Her pinkie nail makes a crisp, deliberate click as she hits the p with its recently sculpted white edge.
A green porcelain cup rests next to her on the file-cabinet-turned-bedside table that they’ve moved around with them more than they probably should have.
Her ring is turned upside down on her right fourth finger—revolved from the quickness of her hands as she writes from the recesses of her mind out to her clicking limbs.
She feels more alive than ever—sitting in bed with only her arms moving from below their elbows—aside from the gnawing guilt that haunts her—from separating herself so fully from the two on the other side of that thin door—closed off in her snuggly cage; wintering; hibernating.
She flips her ring gem-side-up and looks at the faceted stone before it rolls over again, and she returns to her cage—to her mind.
I hit save and close the thin, hard pieces of plastic. I shove the laptop across my turquoise quilt and stare longingly out the window at the growing, snowy-white abyss.
Chapter Five.
A life in the mind is both a lonely and joyous space of adventure.

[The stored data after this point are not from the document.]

(** * CO2MPAS: the CO2 emission model, its calibration, the model selector
      and the command line, embedded from the Python sources.

    Numbers are IEEE binary64 values ([PrimFloat.float]), as Python floats
    and numpy float64 arrays are; dictionaries are [gmap string _];
    arrays are lists; exceptions are explicit results. *)

From Stdlib Require Import ZArith List String Ascii Bool Floats.
From stdpp Require Import gmap strings list fin_maps sorting.

Set Warnings "-inexact-float".

Open Scope string_scope.
Open Scope list_scope.

(** ** Python and numpy primitives the sources rely on *)
Module Py.

(** A call either returns or raises. *)
Inductive exn : Type :=
  | KeyError (key : string)
  | ZeroDivisionError
  | ValueError
  | TypeError
  | NotImplementedError
  | IndexError
  | CmdException (msg : string)
  | OSError (path : string).

Inductive result (A : Type) : Type :=
  | Ok (a : A)
  | Raise (e : exn).
Arguments Ok {A} a.
Arguments Raise {A} e.

Definition bind {A B} (r : result A) (k : A -> result B) : result B :=
  match r with
  | Ok a => k a
  | Raise e => Raise e
  end.

#[global] Instance result_ret : MRet result := fun _ a => Ok a.
#[global] Instance result_bind : MBind result := fun _ _ k r => bind r k.
#[global] Instance result_fmap : FMap result :=
  fun _ _ f r => bind r (fun a => Ok (f a)).

Definition getitem {V} (d : gmap string V) (k : string) : result V :=
  match d !! k with
  | Some v => Ok v
  | None => Raise (KeyError k)
  end.

(** [str.upper] on ASCII letters. *)
Definition upper_ascii (c : ascii) : ascii :=
  let n := nat_of_ascii c in
  if (97 <=? n)%nat && (n <=? 122)%nat then ascii_of_nat (n - 32) else c.

Fixpoint upper (s : string) : string :=
  match s with
  | EmptyString => EmptyString
  | String c r => String (upper_ascii c) (upper r)
  end.

(** [str.upper] maps every cased character; on a string of ASCII characters
    it is [upper]. *)
Definition is_ascii (s : string) : bool :=
  forallb (fun c => (nat_of_ascii c <? 128)%nat) (list_ascii_of_string s).

(** The builtin [max(a, b)] keeps its first argument unless the second
    compares greater; [min(a, b)] unless the second compares smaller. *)
Definition py_max (a b : float) : float := if PrimFloat.ltb a b then b else a.
Definition py_min (a b : float) : float := if PrimFloat.ltb b a then b else a.

(** [sys.float_info.max] and [sys.float_info.epsilon]. *)
Definition float_max : float := 0x1.fffffffffffffp+1023%float.
Definition float_epsilon : float := 0x1p-52%float.

(** [numpy.nan_to_num] on one element: not-a-number becomes 0, an infinity
    becomes the finite float of largest magnitude with the same sign. *)
Definition nan_to_num (x : float) : float :=
  if PrimFloat.is_nan x then 0%float
  else if PrimFloat.eqb x infinity then float_max
  else if PrimFloat.eqb x neg_infinity then (- float_max)%float
  else x.

(** Python's float division raises on a zero divisor; numpy's does not. *)
Definition py_div (a b : float) : result float :=
  if PrimFloat.eqb b 0 then Raise ZeroDivisionError else Ok (a / b)%float.

(** Boolean-mask indexing [xs[mask]] of a one-dimensional array. *)
Fixpoint select {A} (xs : list A) (mask : list bool) : list A :=
  match xs, mask with
  | x :: xs', b :: mask' => if b then x :: select xs' mask' else select xs' mask'
  | _, _ => []
  end.

Definition mask_index {A} (xs : list A) (mask : list bool) : result (list A) :=
  if (length xs =? length mask)%nat then Ok (select xs mask) else Raise IndexError.

(** An elementwise operation on two one-dimensional arrays: equal
    lengths, or one of length one stretched over the other. *)
Definition broadcast2 {A B C} (f : A -> B -> C) (xs : list A) (ys : list B)
  : result (list C) :=
  if (length xs =? length ys)%nat then Ok (zip_with f xs ys)
  else match xs, ys with
       | [x], _ => Ok (map (f x) ys)
       | _, [y] => Ok (map (fun x => f x y) xs)
       | _, _ => Raise ValueError
       end.

(** [sorted(d.items())]: the items by ascending key. *)
Definition key_le {V} (x y : string * V) : Prop := String.leb x.1 y.1 = true.

#[global] Instance key_le_dec {V} (x y : string * V) : Decision (key_le x y).
Proof. unfold key_le. apply _. Defined.

Definition sorted_items {V} (d : gmap string V) : list (string * V) :=
  merge_sort key_le (map_to_list d).

(** A heap of dictionary objects, to tell an update in place from a copy. *)
Abbreviation loc := nat (only parsing).
Abbreviation store V := (gmap nat (gmap string V)) (only parsing).

(** Code that changes a state [S] and may raise; the state a raise leaves
    behind is kept. *)
Definition ST (S A : Type) : Type := S -> result A * S.

Definition m_ret {S A} (a : A) : ST S A := fun h => (Ok a, h).
Definition m_bind {S A B} (m : ST S A) (k : A -> ST S B) : ST S B :=
  fun h => match m h with
           | (Ok a, h') => k a h'
           | (Raise e, h') => (Raise e, h')
           end.
Definition m_lift {S A} (r : result A) : ST S A := fun h => (r, h).
Definition m_raise {S A} (e : exn) : ST S A := fun h => (Raise e, h).

#[global] Instance M_ret S : MRet (ST S) := fun _ a => m_ret a.
#[global] Instance M_bind S : MBind (ST S) := fun _ _ k m => m_bind m k.

Abbreviation M V := (ST (store V)) (only parsing).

I hear crickets chirp and the crunch, crunch, crunch of hardened pine needles and small stony gravel beneath my shoes as I hike.
I inhale—deeply, richly, completely—and I exhale it all out with a loud and audible sigh.
I figure that he must be near the top of the grueling switchback by now. I picture his bike-perched panoramic view and contemplate my own need to turn around, so that we can be in the parking lot at the same time.
(I have to be at work by four.)
Instead, I stop and sit atop a huge, grey boulder that’s easily three times my sinewy size.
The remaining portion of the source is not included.